[[ Given information open ]]

(* ===== verification/Database.v ===== *)
(** * The transaction owner (rs/src/storage/database/{mod,transaction,records,generation}.rs)

    One physical engine behind one lock: a transaction stages its changes, reads through them, and
    commits them whole with the markers of the batch; a commit whose outcome is unknown poisons the
    owner. The calls on one owner are a sequence, as its mutex makes them. *)

From S2P Require Import Prelude.
From S2P Require Import Crypto.
From S2P Require Import Access.
From S2P Require Import Buffer.
From S2P Require Import Shard.
From S2P Require Import Engine.

Local Open Scope Z_scope.

(** hemera's incremental hasher: the digest after a sequence of updates. *)
Class Hasher := { hasher_digest : list (list u8) -> bytes 32 }.

(** Updates are concatenated. *)
Class HasherLaws `{Hemera, Hasher} : Prop := {
  hasher_digest_concat l : hasher_digest l = hemera_hash (concat l);
}.

(** ** Transactions (transaction.rs, records.rs) *)

Section Transaction.
  Context `{Nebu, Fjall, Redb}.

Record Transaction := mkTransaction { tx_engine : Engine; tx_changes : Changes; tx_bytes : Z }.

Abbreviation Tx := (SM StorageError Transaction).

Definition tx_new (engine : Engine) : Transaction := mkTransaction engine ∅ 0.

(** A call that reads the transaction. *)
Definition tx_view {E A} (f : Transaction -> option (result E A)) : SM E Transaction A :=
  fun tx => r ← f tx; Some (r, tx).
(** Why a request without a receipt is refused. [T] holds of the errors of the transition. *)
Inductive refused (w : Write) (logs : Logs) (v : View) (T : Error.AppError -> Prop) : Error.AppError -> Prop :=
| ref_storage e : storage_error e -> refused w logs v T e
| ref_fenced : fenced (w_namespace w) v -> refused w logs v T Error.Fenced
| ref_head : log_head (logs (w_namespace w)) <> w_expected w -> refused w logs v T Error.HeadMismatch
| ref_sequence : next_index (logs (w_namespace w)) <> Some (head_index (w_head w)) -> refused w logs v T Error.InvalidSequence
| ref_claims : disagrees Claims blist (w_claims w) v -> refused w logs v T Error.Conflict
| ref_content : disagrees Content id (w_content w) v -> refused w logs v T Error.Conflict
| ref_missing : v Content (blist (head_commit (w_head w))) = None -> head_commit (w_head w) ∉ (w_content w).*1 ->
    refused w logs v T Error.Corrupt
| ref_transition e : T e -> refused w logs v T e.

(** What a write that is applied finds and leaves. [P] tells what its transition does to the marks. *)
Record Applied (w : Write) (logs : Logs) (P : Marks -> Marks -> Prop) (v v' : View) : Prop := {
  ap_new : log_find (w_request w) (logs (w_namespace w)) = None;
  ap_open : ~ fenced (w_namespace w) v;
  ap_expected : log_head (logs (w_namespace w)) = w_expected w;
  ap_next : next_index (logs (w_namespace w)) = Some (head_index (w_head w));
  ap_logs : Represents v' (logs_apply w logs);
  ap_claims : Stored Claims blist (w_claims w) v v';
  ap_content : Stored Content id (w_content w) v v';
  ap_marks : P (v Migration) (v' Migration);
}.

(** A transition that leaves the rows of the logs alone, given a store of the logs; its errors
    satisfy [T] and its marks [P]. *)
Record transition_ok (logs : Logs) (T : Error.AppError -> Prop) (P : Marks -> Marks -> Prop) (m : SM Error.AppError Transaction unit) : Prop := {
  tr_body : tx_body m;
  tr_calls tx : TxOk tx -> Represents (tx_row tx) logs ->
    calls m tx (fun _ tx' => journal_same (tx_row tx) (tx_row tx') /\ P (tx_row tx Migration) (tx_row tx' Migration)) T;
  tr_proper : Proper (pointwise_relation _ eq ==> pointwise_relation _ eq ==> impl) P;
}.

Definition same_marks : Marks -> Marks -> Prop := fun f g => forall k, g k = f k.

Lemma no_transition_ok logs : transition_ok logs (fun _ => False) same_marks (mret tt).
Proof.
  split; [apply body_ret|intros tx Htx _; by apply calls_ret|]. intros f f' Hf g g' Hg Hfg k. rewrite <- (Hf k), <- (Hg k). apply Hfg.
Qed.

Lemma stored_same {X} t (enc : X -> list u8) l v1 v1' v2 v2' :
  Stored t enc l v1 v2 -> (forall k, v1' t k = v1 t k) -> (forall k, v2' t k = v2 t k) -> Stored t enc l v1' v2'.
Proof.
  intros [Hr Hg Hf] E1 E2. split.
  - intros k x. rewrite E2. apply Hr.
  - intros k x. rewrite E1, E2. apply Hg.
  - intros k y. rewrite E1, E2. apply Hf.
Qed.

(** Claims and contents leave the logs. *)
Lemma represents_stored {X} t (enc : X -> list u8) l v v' logs :
  t = Claims \/ t = Content -> Represents v logs -> Stored t enc l v v' -> only t v v' -> Represents v' logs.
Proof.
  intros Ht [Hh Hi Hk Hr Hc Hl Ho] Hs He.
  assert (forall t' k, t' = Heads \/ t' = History \/ t' = Requests -> v' t' k = v t' k) as Hsame.
  { intros t' k Ht'. apply He. destruct Ht as [-> | ->], Ht' as [->|[->| ->]]; done. }
  split; [| | | | |done..]; intros; rewrite ?Hsame by auto; eauto.
  - apply Hk. rewrite <- Hsame by auto. done.
  - destruct (Hc ns e) as [x Hx]; [done|]. destruct Ht as [-> | ->]; [rewrite He by done; by eexists|]. exists x. by apply Hs.
Qed.

Lemma calls_get_head {A} ns (k : option Head -> SM Error.AppError Transaction A) tx logs Q (R : Error.AppError -> Prop) :
  TxOk tx -> Represents (tx_row tx) logs -> (forall e, storage_error e -> R e) -> calls (k (log_head (logs ns))) tx Q R ->
  calls (h ← get_head ns; k h) tx Q R.
Proof.
  intros Htx Hrep HR Hk. eapply calls_bind with (Q' := fun x tx' => x = log_head (logs ns) /\ tx' = tx); [|by intros x tx' _ [-> ->]].
  unfold get_head. apply calls_bind_get; [done..|]. rewrite (rep_heads _ _ Hrep), decode_optional_head. apply calls_lift; [done|by intros ? [= <-]|done].
Qed.

Lemma calls_fence {A} ns (k : bool -> SM Error.AppError Transaction A) tx Q (R : Error.AppError -> Prop) :
  TxOk tx -> (forall e, storage_error e -> R e) -> (forall b, (b = true <-> transfer_marked ns (tx_row tx)) -> calls (k b) tx Q R) ->
  calls (b ← transfer_fenced ns; k b) tx Q R.
Proof.
  intros Htx HR Hk. eapply calls_bind with (Q' := fun b tx' => tx' = tx /\ (b = true <-> transfer_marked ns (tx_row tx)));
    [|intros b tx' _ [-> Hb]; by apply Hk].
  unfold transfer_fenced, transfer_marked. apply calls_bind_get; [done..|].
  case_bool_decide as Hs; [apply calls_ret; [done|]; split; [done|]; split; [by left|done]|]. apply calls_bind_get; [done..|].
  apply calls_ret; [done|]. split; [done|]. rewrite bool_decide_eq_true. split; [by right|by intros [?|?]].
Qed.

(** The guards pass on an open namespace whose head is the expected one, with the next index. *)
Lemma calls_guards w tx logs T :
  TxOk tx -> Represents (tx_row tx) logs ->
  calls (apply_guards w) tx (fun next tx' => tx' = tx /\ ~ fenced (w_namespace w) (tx_row tx)
    /\ log_head (logs (w_namespace w)) = w_expected w /\ next_index (logs (w_namespace w)) = Some next /\ head_index (w_head w) = next)
    (refused w logs (tx_row tx) T).
Proof.
  intros Htx Hrep. set (R := refused w logs (tx_row tx) T). assert (forall e, storage_error e -> R e) as HR by apply ref_storage.
  unfold apply_guards. apply calls_bind_get; [done..|]. apply calls_bind_require; [done| |].
  { intros Hn%bool_decide_eq_false. apply ref_fenced. left. by apply not_eq_None_Some. }
  intros Hfence%bool_decide_eq_true. apply calls_fence; [done..|]. intros b Hb. apply calls_bind_require; [done| |].
  { intros Hn%negb_false_iff. apply ref_fenced. right. by apply Hb. }
  intros Hn%negb_true_iff. apply (calls_get_head _ _ _ logs); [done..|]. apply calls_bind_require; [done| |].
  { intros ?%bool_decide_eq_false. by apply ref_head. }
  intros Hexp%bool_decide_eq_true.
  replace (match log_head (logs (w_namespace w)) with Some h => _ | None => _ end)
    with (ok_or (next_index (logs (w_namespace w))) Error.InvalidSequence) by by unfold next_index; destruct (log_head _).
  apply calls_bind_lift; [done| |].
  { intros e He. destruct (next_index _) eqn:En; [done|]. injection He as <-. apply ref_sequence. by rewrite En. }
  intros next Hx. destruct (next_index (logs (w_namespace w))) as [n|] eqn:En; [|done]. injection Hx as ->.
  apply calls_bind_require; [done| |].
  { intros ?%bool_decide_eq_false. apply ref_sequence. rewrite En. congruence. }
  intros Hi%bool_decide_eq_true. apply calls_ret; [done|]. split_and!; [done| |done..].
  intros [Hx|Hx]; [rewrite Hfence in Hx; by destruct Hx|]. apply Hb in Hx. congruence.
Qed.

(** The writes store the claims and contents and append the entry. *)
Lemma calls_writes w m tx logs T P next :
  TxOk tx -> Represents (tx_row tx) logs -> log_find (w_request w) (logs (w_namespace w)) = None -> transition_ok logs T P m ->
  next_index (logs (w_namespace w)) = Some next -> head_index (w_head w) = next ->
  calls (apply_writes w m next) tx (fun h tx' => h = w_head w /\ Represents (tx_row tx') (logs_apply w logs)
    /\ Stored Claims blist (w_claims w) (tx_row tx) (tx_row tx') /\ Stored Content id (w_content w) (tx_row tx) (tx_row tx')
    /\ P (tx_row tx Migration) (tx_row tx' Migration))
    (refused w logs (tx_row tx) T).
Proof.
  intros Htx Hrep Hf Hm Hnext Hidx. set (R := refused w logs (tx_row tx) T). assert (forall e, storage_error e -> R e) as HR by apply ref_storage.
  unfold apply_writes. eapply calls_bind; [by apply (calls_immutable_all Claims blist); [..|apply ref_claims]|]. cbn beta.
  intros [] tx1 Htx1 [Hs1 Ho1]. eapply calls_bind; [apply (calls_immutable_all Content id); [done..|]|].
  { intros (k & x & y & Hin & Hne & Hy). apply ref_content. exists k, x, y. split_and!; [done..|]. by rewrite <- Ho1. }
  cbn beta. intros [] tx2 Htx2 [Hs2 Ho2]. apply calls_bind_get; [done..|]. apply calls_bind_require; [done| |].
  { intros Hn%bool_decide_eq_false. apply eq_None_not_Some in Hn. apply ref_missing.
    - destruct (tx_row tx Content _) eqn:Ec; [|done]. rewrite <- Ho1 in Ec by done. by rewrite (st_grows _ _ _ _ _ Hs2 _ _ Ec) in Hn.
    - intros ([k x] & Ek & Hx)%list_elem_of_fmap. cbn in Ek. subst k. by rewrite (st_rows _ _ _ _ _ Hs2 _ _ Hx) in Hn. }
  intros Hc%bool_decide_eq_true. assert (Represents (tx_row tx2) logs) as Hrep2.
  { eapply represents_stored; [by right| |done..]. eapply represents_stored; [by left|done..]. }
  eapply calls_bind; [eapply calls_weaken; [by apply (tr_calls _ _ _ _ Hm)|intros x y Hxy; exact Hxy|apply ref_transition]|].
  intros [] tx3 Htx3 [Hs3 Hp3]. apply calls_bind_put; [done..|]. intros tx4 Htx4 Hv4. apply calls_bind_put; [done..|]. intros tx5 Htx5 Hv5.
  apply calls_bind_put; [done..|]. intros tx6 Htx6 Hv6. apply calls_ret; [done|].
  assert (forall t k, tx_row tx6 t k = view_put (view_put (view_put (tx_row tx3) History (history_key (w_namespace w) next) (Some (blist (head_commit (w_head w)))))
     Heads (blist (w_namespace w)) (Some (encode_head (w_head w))))
     Requests (request_key (w_namespace w) (w_request w)) (Some (encode_receipt (w_fingerprint w) (w_head w))) t k) as Hv.
  { intros t k. rewrite Hv6. unfold view_put. rewrite Hv5. unfold view_put. by rewrite Hv4. }
  assert (forall t k, t = Claims \/ t = Content -> tx_row tx6 t k = tx_row tx2 t k) as Hkeep.
  { intros t k Ht. rewrite Hv, !view_put_ne by (destruct Ht; congruence). apply Hs3. by destruct Ht as [-> | ->]. }
  split_and!; [done| | | |].
  - eapply represents_append; [by eapply represents_same|done..| |exact Hv]. by rewrite (Hs3 Content).
  - apply (stored_same _ _ _ _ _ _ _ Hs1); [done|]. intros k. rewrite Hkeep by auto. by apply Ho2.
  - apply (stored_same _ _ _ _ _ _ _ Hs2); intros k; [symmetry; by apply Ho1|]. apply Hkeep. auto.
  - eapply (tr_proper _ _ _ _ Hm); [| |exact Hp3]; intros k; [by rewrite Ho2, Ho1|]. symmetry. by rewrite Hv, !view_put_ne.
Qed.

(** The outcome of a request with a receipt: the recorded head for the same fingerprint. *)
Definition receipt_refused (w : Write) (retry : bool) (logs : Logs) : Prop :=
  exists f h, log_receipt (w_request w) (logs (w_namespace w)) = Some (f, h) /\ (retry = false \/ f <> w_fingerprint w).

Lemma log_receipt_None r log : log_receipt r log = None <-> log_find r log = None.
Proof. unfold log_receipt. by destruct (log_find r log). Qed.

[[ Given information closed ]]

Work to complete
Your answer must be one number: how many lines of the entries hold the string "Definition".

Response box
4